** Supplied data follows **

#[local] Arguments Routes.findById : simpl never.
#[local] Arguments Routes.save : simpl never.
#[local] Arguments Routes.saveNew : simpl never.
#[local] Arguments Routes.find : simpl never.
#[local] Arguments Routes.uploadToCloudinary : simpl never.
#[local] Arguments Routes.deleteFromCloudinary : simpl never.

Section WithEnv.
Context (env : Env) (w : World) (t : doc).

(** [t] is an existing tournament, and the record store answers. *)
Hypothesis Hstored : db w !! _id t = Some t.
Hypothesis Hfind : findFails env = false.

(** C8: for an existing tournament and an integer count, the count patch
    answers with a validation error (status 400) and leaves the world,
    hence the stored record, unchanged when the count is negative or
    above [maxParticipants]; otherwise, the boundary
    [newCount = maxParticipants] included, it sets [currentParticipants]
    to the count and persists the record (a valid record, written by a
    record store that accepts the write). *)
Theorem updateParticipantCount_checked (newCount : Z) :
  (newCount < 0 \/ maxParticipants t < newCount ->
   exists msg,
     serve (Routes.updateParticipantCount env (ObjectId (_id t)) (Some newCount)) w
     = (Responded {| code := 400; success := false; message := msg; data := NoData |}, w)) /\
  (0 <= newCount <= maxParticipants t ->
   schemaValid t = true ->
   saveFails env (set_currentParticipants newCount t) = false ->
   serve (Routes.updateParticipantCount env (ObjectId (_id t)) (Some newCount)) w
   = (Responded {| code := 200; success := true;
                   message := "Participant count updated successfully";
                   data := Doc (set_currentParticipants newCount t) |},
      {| db := <[_id t := set_currentParticipants newCount t]> (db w);
         blobs := blobs w |}) /\
   currentParticipants (set_currentParticipants newCount t) = newCount).
Proof.
  split.
  - intros Hbad. unfold Routes.updateParticipantCount. run.
    destruct (Z.ltb_spec newCount 0) as [Hneg|Hpos]; [eauto|].
    rewrite HandlerFacts.findById_ok, Hstored by assumption.
    destruct (Z.gtb_spec newCount (maxParticipants t)); [eauto | lia].
  - intros [Hlo Hhi] Hvalid Hsave. split; [|reflexivity].
    unfold Routes.updateParticipantCount. run.
    destruct (Z.ltb_spec newCount 0); [lia|].
    rewrite HandlerFacts.findById_ok, Hstored by assumption.
    destruct (Z.gtb_spec newCount (maxParticipants t)); [lia|].
    rewrite HandlerFacts.save_ok
      by auto using HandlerFacts.schemaValid_set_currentParticipants.
    reflexivity.
Qed.

(** C5, amended: for an existing tournament, [complete] answers with a
    validation error (status 400) and leaves the world unchanged when the
    winner is absent, empty or blank; otherwise it sets
    [status = completed], [winner = trim(winner)] and [finalParticipants]
    to the supplied count when one is supplied and is not 0, else to the
    tournament's [currentParticipants], and persists the record. *)
Theorem complete_checked (winner : string) (finalParticipants : option Z) :
  serve (Routes.complete env (ObjectId (_id t)) None finalParticipants) w
  = (Responded {| code := 400; success := false;
                  message := "Winner name is required"; data := NoData |}, w) /\
  (JsString.trim winner = EmptyString ->
   serve (Routes.complete env (ObjectId (_id t)) (Some winner) finalParticipants) w
   = (Responded {| code := 400; success := false;
                   message := "Winner name is required"; data := NoData |}, w)) /\
  (JsString.trim winner <> EmptyString ->
   forall final,
     (finalParticipants = None \/ finalParticipants = Some 0 ->
      final = currentParticipants t) ->
     (forall n, finalParticipants = Some n -> n <> 0 -> final = n) ->
     schemaValid t = true ->
     saveFails env (Expected.completedRecord t winner final) = false ->
     serve (Routes.complete env (ObjectId (_id t)) (Some winner) finalParticipants) w
     = (Responded {| code := 200; success := true;
                     message := "Tournament marked as completed";
                     data := Doc (Expected.completedRecord t winner final) |},
        {| db := <[_id t := Expected.completedRecord t winner final]> (db w);
           blobs := blobs w |})).
Proof.
  split; [reflexivity|]. split.
  - intros Hblank. unfold Routes.complete. run. rewrite Hblank. simpl.
    now rewrite orb_true_r.
  - intros Hname final Hdefault Hgiven Hvalid Hsave.
    unfold Routes.complete. run.
    assert (Hw : JsString.truthy winner = true).
    { destruct winner; [now contradiction Hname | reflexivity]. }
    assert (Htw : JsString.truthy (JsString.trim winner) = true).
    { destruct (JsString.trim winner); [now contradiction Hname | reflexivity]. }
    rewrite Hw, Htw. simpl.
    rewrite HandlerFacts.findById_ok, Hstored by assumption.
    assert (Hfinal : JsString.orElse finalParticipants (currentParticipants t) = final).
    { unfold JsString.orElse. destruct finalParticipants as [n|].
      - destruct (Z.eqb_spec n 0) as [->|Hn].
        + symmetry. apply Hdefault. now right.
        + symmetry. now apply Hgiven.
      - symmetry. apply Hdefault. now left. }
    unfold assign_winner. rewrite JsStringFacts.trim_idempotent.
    simpl. rewrite Hfinal.
    fold (Expected.completedRecord t winner final).
    rewrite HandlerFacts.save_ok; [reflexivity | | assumption].
    revert Hvalid. rewrite !HandlerFacts.schemaValid_spec. simpl. tauto.
Qed.

End WithEnv.

Lemma updateParticipantCount_checked_witness :
  (exists msg,
     serve (Routes.updateParticipantCount (Examples.calm Examples.midnight)
              (ObjectId 1) (Some 11)) Examples.world
     = (Responded {| code := 400; success := false; message := msg; data := NoData |},
        Examples.world)) /\
  db (serve (Routes.updateParticipantCount (Examples.calm Examples.midnight)
               (ObjectId 1) (Some 10)) Examples.world).2 !! 1
  = Some (set_currentParticipants 10 Examples.springOpen).
Proof.
  pose proof (updateParticipantCount_checked
                (Examples.calm Examples.midnight) Examples.world Examples.springOpen
                eq_refl eq_refl) as H.
  split.
  - apply (H 11). right. simpl. lia.
  - destruct (H 10) as [_ H10].
    destruct H10 as [E _]; [simpl; lia | reflexivity | reflexivity |].
    simpl in E. rewrite E. simpl. apply lookup_insert_eq.
Defined.

(** C5, as the claim states it, fails: a supplied [finalParticipants] of 0
    is not stored; the tournament's [currentParticipants], 3, is. *)
Lemma complete_zero_counterexample :
  exists t' w',
    serve (Routes.complete (Examples.calm Examples.midnight)
             (ObjectId 1) (Some "  Alice  ") (Some 0)) Examples.world
    = (Responded {| code := 200; success := true;
                    message := "Tournament marked as completed";
                    data := Doc t' |}, w')
    /\ db w' !! 1 = Some t'
    /\ winner t' = Some "Alice"
    /\ finalParticipants t' = Some 3
    /\ finalParticipants t' <> Some 0.
Proof.
  eexists. eexists. split; [vm_compute; reflexivity|].
  split; [vm_compute; reflexivity|].
  split; [reflexivity|]. split; [reflexivity | discriminate].
Qed.

Lemma complete_checked_witness :
  serve (Routes.complete (Examples.calm Examples.midnight)
           (ObjectId 1) (Some "  Alice  ") (Some 8)) Examples.world
  = (Responded {| code := 200; success := true;
                  message := "Tournament marked as completed";
                  data := Doc (Expected.completedRecord Examples.springOpen "  Alice  " 8) |},
     {| db := <[1 := Expected.completedRecord Examples.springOpen "  Alice  " 8]>
                (db Examples.world);
        blobs := blobs Examples.world |}) /\
  serve (Routes.complete (Examples.calm Examples.midnight)
           (ObjectId 1) (Some (Examples.nbsp ++ " ")%string) (Some 8)) Examples.world
  = (Responded {| code := 400; success := false;
                  message := "Winner name is required"; data := NoData |},
     Examples.world) /\
  winner (Expected.completedRecord Examples.springOpen Examples.paddedBob 8) = Some "Bob".
Proof.
  pose proof (complete_checked (Examples.calm Examples.midnight) Examples.world
                Examples.springOpen eq_refl eq_refl) as H.
  split; [|split; [|reflexivity]].
  - apply (H "  Alice  " (Some 8)).
    + vm_compute. discriminate.
    + intros [E|E]; discriminate E.
    + intros n E _. now inversion E.
    + reflexivity.
    + reflexivity.
  - apply (H (Examples.nbsp ++ " ")%string (Some 8)). reflexivity.
Defined.

End Mutations.

(** ** Create and update: capacity, and the poster protocol *)

Module Coordinator.
Import Tournament.

#[local] Arguments Routes.findById : simpl never.
#[local] Arguments Routes.save : simpl never.
#[local] Arguments Routes.saveNew : simpl never.
#[local] Arguments Routes.uploadToCloudinary : simpl never.
#[local] Arguments Routes.deleteFromCloudinary : simpl never.
#[local] Arguments Routes.tournamentValidation : simpl never.
#[local] Arguments Routes.newTournament : simpl never.
#[local] Arguments Routes.assign : simpl never.
#[local] Arguments Routes.sanitized : simpl never.
#[local] Arguments Routes.with_posterImage : simpl never.
#[local] Arguments Cloudinary.extractPublicId : simpl never.

(** The count patch keeps the count within the capacity: the sibling of
    create and update that does compare the two fields. *)
Lemma updateParticipantCount_within_capacity env id n w r w' t :
  serve (Routes.updateParticipantCount env id (Some n)) w = (Responded r, w') ->
  code r = 200 -> data r = Doc t ->
  0 <= currentParticipants t <= maxParticipants t.
Proof.
  unfold Routes.updateParticipantCount. run.
  destruct (Z.ltb_spec n 0); [intros [= <- <-]; discriminate|].
  destruct (Routes.findById env id w) as [[[t0|]|r0|e] w0] eqn:Hf; simpl.
  - destruct (Z.gtb_spec n (maxParticipants t0)); [intros [= <- <-]; discriminate|].
    destruct (HandlerFacts.save_cases env (set_currentParticipants n t0) w0)
      as [(_ & E)|[e E]]; rewrite E; simpl.
    + intros [= <- <-] _ [= <-]. simpl. lia.
    + destruct (bool_decide _); intros [= <- <-]; discriminate.
  - intros [= <- <-]; discriminate.
  - unfold Routes.findById in Hf. destruct id; [discriminate|].
    destruct (findFails env); discriminate.
  - destruct (bool_decide _); intros [= <- <-]; discriminate.
Qed.

(** Completion and the active-flag toggle write the two counts back as they
    were stored. *)
Lemma complete_toggle_keep_counts env k winner final w r w' t :
  serve (Routes.complete env (ObjectId k) winner final) w = (Responded r, w') \/
  serve (Routes.toggleActive env (ObjectId k)) w = (Responded r, w') ->
  data r = Doc t ->
  exists t0, db w !! k = Some t0 /\
             currentParticipants t = currentParticipants t0 /\
             maxParticipants t = maxParticipants t0.
Proof.
  intros [H|H]; revert H.
  - unfold Routes.complete. run.
    destruct winner as [winner|]; [|intros [= <- <-]; discriminate].
    destruct (negb (JsString.truthy winner) || negb (JsString.truthy (JsString.trim winner)));
      [intros [= <- <-]; discriminate|].
    unfold Routes.findById. destruct (findFails env); simpl;
      [intros [= <- <-]; discriminate|].
    destruct (db w !! k) as [t0|]; simpl; [|intros [= <- <-]; discriminate].
    match goal with |- context [Routes.save env ?d ?w0] =>
      destruct (HandlerFacts.save_cases env d w0) as [(_ & E)|[e E]]; rewrite E
    end; simpl.
    + intros [= <- <-] [= <-]. eauto.
    + destruct (bool_decide _); intros [= <- <-]; discriminate.
  - unfold Routes.toggleActive. run.
    unfold Routes.findById. destruct (findFails env); simpl;
      [intros [= <- <-]; discriminate|].
    destruct (db w !! k) as [t0|]; simpl; [|intros [= <- <-]; discriminate].
    match goal with |- context [Routes.save env ?d ?w0] =>
      destruct (HandlerFacts.save_cases env d w0) as [(_ & E)|[e E]]; rewrite E
    end; simpl.
    + intros [= <- <-] [= <-]. eauto.
    + destruct (bool_decide _); intros [= <- <-]; discriminate.
Qed.

Section PosterProtocol.
Context (env : Env) (req : Request) (w : World).
Context (buffer : string) (uploaded : Cloudinary.UploadResult).

Hypothesis Hvalid : Routes.tournamentValidation (body req) = true.
Hypothesis Hfile : file req = Some buffer.
Hypothesis Hupload : uploadResult env = Some uploaded.

(** Create, when the write fails after the upload: the [catch] block
    throws on [cloudinaryResult] before its cleanup and before its
    response. *)
Lemma create_failed_write :
  let tournament :=
    Routes.newTournament env
      (Routes.with_posterImage (Cloudinary.secure_url uploaded)
         (Routes.sanitized (body req))) in
  schemaValid tournament = false \/ saveFails env tournament = true ->
  serve (Routes.create env req) w
  = (Rejected (ReferenceError "cloudinaryResult"), Expected.afterUpload w uploaded).
Proof.
  intros tournament Hfail. unfold Routes.create. run.
  rewrite Hvalid, Hfile. simpl.
  unfold Routes.uploadToCloudinary. rewrite Hupload. simpl.
  destruct (HandlerFacts.saveNew_throws env tournament (Expected.afterUpload w uploaded) Hfail) as [e E].
  fold (Expected.afterUpload w uploaded). fold tournament. now rewrite E.
Qed.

** End of Supplied data **

Task brief: Please give back exactly the lines of the listing above that run from the one containing "Section PosterProtocol." through the one containing "serve (Routes.create env req) w", and only those.

Your response:
Section PosterProtocol.
Context (env : Env) (req : Request) (w : World).
Context (buffer : string) (uploaded : Cloudinary.UploadResult).

Hypothesis Hvalid : Routes.tournamentValidation (body req) = true.
Hypothesis Hfile : file req = Some buffer.
Hypothesis Hupload : uploadResult env = Some uploaded.

(** Create, when the write fails after the upload: the [catch] block
    throws on [cloudinaryResult] before its cleanup and before its
    response. *)
Lemma create_failed_write :
  let tournament :=
    Routes.newTournament env
      (Routes.with_posterImage (Cloudinary.secure_url uploaded)
         (Routes.sanitized (body req))) in
  schemaValid tournament = false \/ saveFails env tournament = true ->
  serve (Routes.create env req) w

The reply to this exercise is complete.